En outre, Tanaice Neutro souffre de douleurs au dos et aux jambes, n’a pas reçu de literie adaptée quand il faisait froid et a été agressé par d’autres détenus.
Seul le quatrième militant, Abraão Pedro Santos, alias Pensador, n’a pas encore connu de détérioration significative de sa santé en prison. Pensador est membre du Civil Society Contestant Movement et leader du Black Panther Revolutionary Movement.
Par ailleurs, les gardiens ont refusé des soins médicaux à une autre dissidente arbitrairement détenue, l’influenceuse Ana da Silva Miguel, alias Neth Nahara. La police a arrêté Neth Nahara dans le cadre d’une affaire distincte en août 2023, parce qu’elle a critiqué le président João Lourenço dans une vidéo diffusée en direct sur TikTok.
Neth Nahara a révélé publiquement sa séropositivité en 2020, mais les autorités de la prison centrale de Luanda l’ont empêchée d’avoir accès à ses médicaments quotidiens contre le VIH pendant des mois, et elle a dû être hospitalisée d’urgence le 3 décembre 2023. Elle n’a pu enfin recevoir ses médicaments qu’en avril 2024, huit mois après son arrestation. Les autorités doivent libérer Neth Nahara immédiatement.

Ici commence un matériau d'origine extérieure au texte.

(** ** The schema cache *)

Lemma JSON_image_defined (v : value) : defined_everywhere v = true -> JSON_image v = v.
Proof.
  induction v as [| |n|b|s|items IH|entries IH] using value_nested_ind;
    cbn [defined_everywhere JSON_image]; intros H; try reflexivity; try discriminate H.
  - f_equal. induction IH as [|x r Hx Hr IHr]; [reflexivity|].
    cbn [forallb] in H. apply andb_prop in H. destruct H as [H1 H2].
    cbn [map]. f_equal; auto.
  - f_equal. induction IH as [|[k x] r Hx Hr IHr]; [reflexivity|].
    cbn [forallb snd] in H. apply andb_prop in H. destruct H as [H1 H2].
    cbn [flat_map fst snd]. cbn [snd] in Hx. rewrite (Hx H1), (IHr H2).
    destruct x; try reflexivity. discriminate H1.
Qed.

(** X21: A schema that was stored is returned as long as its age is below
    the time to live, from the memory: the result is the stored value
    itself and the state does not change, whatever the files are and
    whether the write to the disk went through. *)
Theorem cached_schema_returned_within_ttl :
  forall (schema : value) (set_options get_options : CacheOptions.t)
         (stored now_memory now_file : Z) (disk_ok : bool) (st : CacheState.t),
    truthy schema = true ->
    stored <> 0%Z ->
    (now_memory - stored < effective_ttl get_options)%Z ->
    getCachedSchema get_options now_memory now_file
      (setCachedSchema schema set_options stored disk_ok st)
    = (schema, setCachedSchema schema set_options stored disk_ok st).
Proof.
  intros schema so go t nm nf disk st Hs Ht Hage.
  unfold getCachedSchema, setCachedSchema.
  cbn [CacheState.memoryCache CacheState.memoryCacheTimestamp timestamp_set].
  rewrite Hs. destruct (Z.eqb_spec t 0); [contradiction|]. cbn [negb andb].
  destruct (Z.ltb_spec (nm - t) (effective_ttl go)); [reflexivity | lia].
Qed.

Lemma cached_schema_returned_within_ttl_witness :
  getCachedSchema CacheOptions.empty 1700000500000 1700000500001
    (setCachedSchema small_schema CacheOptions.empty 1700000000000 false fresh_state)
  = (small_schema,
     setCachedSchema small_schema CacheOptions.empty 1700000000000 false fresh_state).
Proof.
  apply cached_schema_returned_within_ttl.
  - reflexivity.
  - discriminate.
  - reflexivity.
Defined.

(** X22: Once the age of a stored schema has reached the time to live, it
    is not returned any more: the memory is emptied, the file written
    with it is as old and is not used, and the result is [null]. *)
Theorem cached_schema_expires :
  forall (schema : value) (options : CacheOptions.t)
         (stored now_memory now_file : Z) (st : CacheState.t),
    truthy schema = true ->
    stored <> 0%Z ->
    (effective_ttl options <= now_memory - stored)%Z ->
    (now_memory <= now_file)%Z ->
    getCachedSchema options now_memory now_file
      (setCachedSchema schema options stored true st)
    = (VNull, clearCache (setCachedSchema schema options stored true st)).
Proof.
  intros schema o t nm nf st Hs Ht Hage Hclock.
  unfold getCachedSchema, setCachedSchema.
  cbn [CacheState.memoryCache CacheState.memoryCacheTimestamp timestamp_set].
  rewrite Hs. destruct (Z.eqb_spec t 0); [contradiction|]. cbn [negb andb].
  destruct (Z.ltb_spec (nm - t) (effective_ttl o)); [lia|].
  unfold read_file_cache, clearCache. cbn [CacheState.files].
  rewrite String.eqb_refl. cbn [written_file CacheFile._cachedAt].
  destruct (Z.eqb_spec t 0); [contradiction|]. cbn [negb andb].
  destruct (Z.ltb_spec (nf - t) (effective_ttl o)); [lia | reflexivity].
Qed.

Lemma cached_schema_expires_witness :
  getCachedSchema CacheOptions.empty 1700086400000 1700086400001
    (setCachedSchema small_schema CacheOptions.empty 1700000000000 true fresh_state)
  = (VNull,
     clearCache (setCachedSchema small_schema CacheOptions.empty 1700000000000 true
                   fresh_state)).
Proof.
  apply cached_schema_expires.
  - reflexivity.
  - discriminate.
  - unfold effective_ttl, DEFAULT_TTL_MS. simpl. lia.
  - lia.
Defined.

(** X23: [clearCache] empties the memory and leaves the file: after a store
    that reached the disk and a [clearCache], the two variables are
    [null] and the file holds the time of the store and the schema (a
    schema without [undefined] in it, which JSON keeps as it is); a
    call within the time to live returns the schema and puts it back
    in the memory with the time of the store, not of the reading; it
    is the file that gives it: when the store did not reach the disk
    and there is no file, the same call returns [null]. *)
Theorem clearCache_keeps_the_file :
  forall (schema : value) (options : CacheOptions.t)
         (stored now_memory now_file : Z) (st : CacheState.t),
    defined_everywhere schema = true ->
    stored <> 0%Z ->
    (now_file - stored < effective_ttl options)%Z ->
    CacheState.memoryCache (clearCache (setCachedSchema schema options stored true st))
    = VNull
    /\ CacheState.memoryCacheTimestamp
         (clearCache (setCachedSchema schema options stored true st))
       = None
    /\ CacheState.files (clearCache (setCachedSchema schema options stored true st))
         (effective_file options)
       = Some (Written (CacheFile.mk stored schema))
    /\ fst (getCachedSchema options now_memory now_file
              (clearCache (setCachedSchema schema options stored true st)))
       = schema
    /\ CacheState.memoryCache
         (snd (getCachedSchema options now_memory now_file
                 (clearCache (setCachedSchema schema options stored true st))))
       = schema
    /\ CacheState.memoryCacheTimestamp
         (snd (getCachedSchema options now_memory now_file
                 (clearCache (setCachedSchema schema options stored true st))))
       = Some stored
    /\ (CacheState.files st (effective_file options) = None ->
        getCachedSchema options now_memory now_file
          (clearCache (setCachedSchema schema options stored false st))
        = (VNull, clearCache (setCachedSchema schema options stored false st))).
Proof.
  intros schema o t nm nf st Hd Ht Hage.
  assert (W : written_file t schema = Written (CacheFile.mk t schema)).
  { unfold written_file. rewrite (JSON_image_defined schema Hd).
    destruct schema; reflexivity. }
  assert (G : getCachedSchema o nm nf (clearCache (setCachedSchema schema o t true st))
              = (schema, setCachedSchema schema o t true st)).
  { unfold getCachedSchema, clearCache, setCachedSchema.
    cbn [CacheState.memoryCache CacheState.memoryCacheTimestamp CacheState.files
         truthy andb].
    unfold read_file_cache. cbn [CacheState.files].
    rewrite String.eqb_refl, W. cbn [CacheFile._cachedAt CacheFile.schema].
    destruct (Z.eqb_spec t 0); [contradiction|]. cbn [negb andb].
    destruct (Z.ltb_spec (nf - t) (effective_ttl o)); [reflexivity | lia]. }
  split; [reflexivity|]. split; [reflexivity|]. split.
  - unfold clearCache, setCachedSchema. cbn [CacheState.files].
    now rewrite String.eqb_refl, W.
  - rewrite G. split; [reflexivity|]. split; [reflexivity|]. split; [reflexivity|].
    intros Hf. unfold getCachedSchema, clearCache, setCachedSchema.
    cbn [CacheState.memoryCache CacheState.memoryCacheTimestamp CacheState.files
         truthy andb].
    unfold read_file_cache. cbn [CacheState.files]. now rewrite Hf.
Qed.

Lemma clearCache_keeps_the_file_witness :
  fst (getCachedSchema CacheOptions.empty 1700000500000 1700000500001
         (clearCache (setCachedSchema small_schema CacheOptions.empty 1700000000000 true
                        fresh_state)))
  = small_schema
  /\ getCachedSchema CacheOptions.empty 1700000500000 1700000500001
       (clearCache (setCachedSchema small_schema CacheOptions.empty 1700000000000 false
                      fresh_state))
     = (VNull,
        clearCache (setCachedSchema small_schema CacheOptions.empty 1700000000000 false
                      fresh_state)).
Proof.
  destruct (clearCache_keeps_the_file small_schema CacheOptions.empty 1700000000000
              1700000500000 1700000500001 fresh_state)
    as (_ & _ & _ & R & _ & _ & N).
  - reflexivity.
  - discriminate.
  - reflexivity.
  - split; [exact R | apply N; reflexivity].
Defined.

(** X24: With an empty memory, a cache file that is missing or that
    [JSON.parse] refuses is a miss and no error: the result is [null]
    and the state is as before. *)
Theorem unusable_file_is_a_miss :
  forall (options : CacheOptions.t) (now_memory now_file : Z) (st : CacheState.t),
    CacheState.memoryCache st = VNull ->
    (CacheState.files st (effective_file options) = None
     \/ CacheState.files st (effective_file options) = Some Unparsable) ->
    getCachedSchema options now_memory now_file st = (VNull, st).
Proof.
  intros o nm nf st Hm Hf. unfold getCachedSchema. rewrite Hm. cbn [truthy andb].
  unfold read_file_cache. destruct Hf as [-> | ->]; reflexivity.
Qed.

« Nous constatons avec inquiétude que les autorités angolaises ont tendance à se servir de la privation de soins médicaux comme moyen de punir la dissidence pacifique, ce qui équivaut à de la torture. Il leur incombe de veiller à ce que les détenus reçoivent les soins médicaux dont ils ont besoin.
« Elles doivent libérer immédiatement les militants emprisonnés et permettre à chacune et chacun dans le pays d’exercer librement ses droits fondamentaux garantis par la Constitution angolaise et les obligations internationales relatives aux droits humains », a déclaré Vongai Chikwanda.
Complément d’information
Le 19 septembre 2023, un tribunal de Luanda a jugé sommairement et condamné les quatre militants pour « désobéissance et résistance aux ordres ». Aucun élément de preuve n’a été présenté lors de leur procès, mais d’après des témoins et selon des vidéos diffusées, on peut voir que les militants sont allongés au sol et n’offrent aucune résistance lors des interpellations. Le tribunal les a condamnés à deux ans et cinq mois d’emprisonnement et à une amende de 80 000 Kwanza (environ 75 euros) chacun.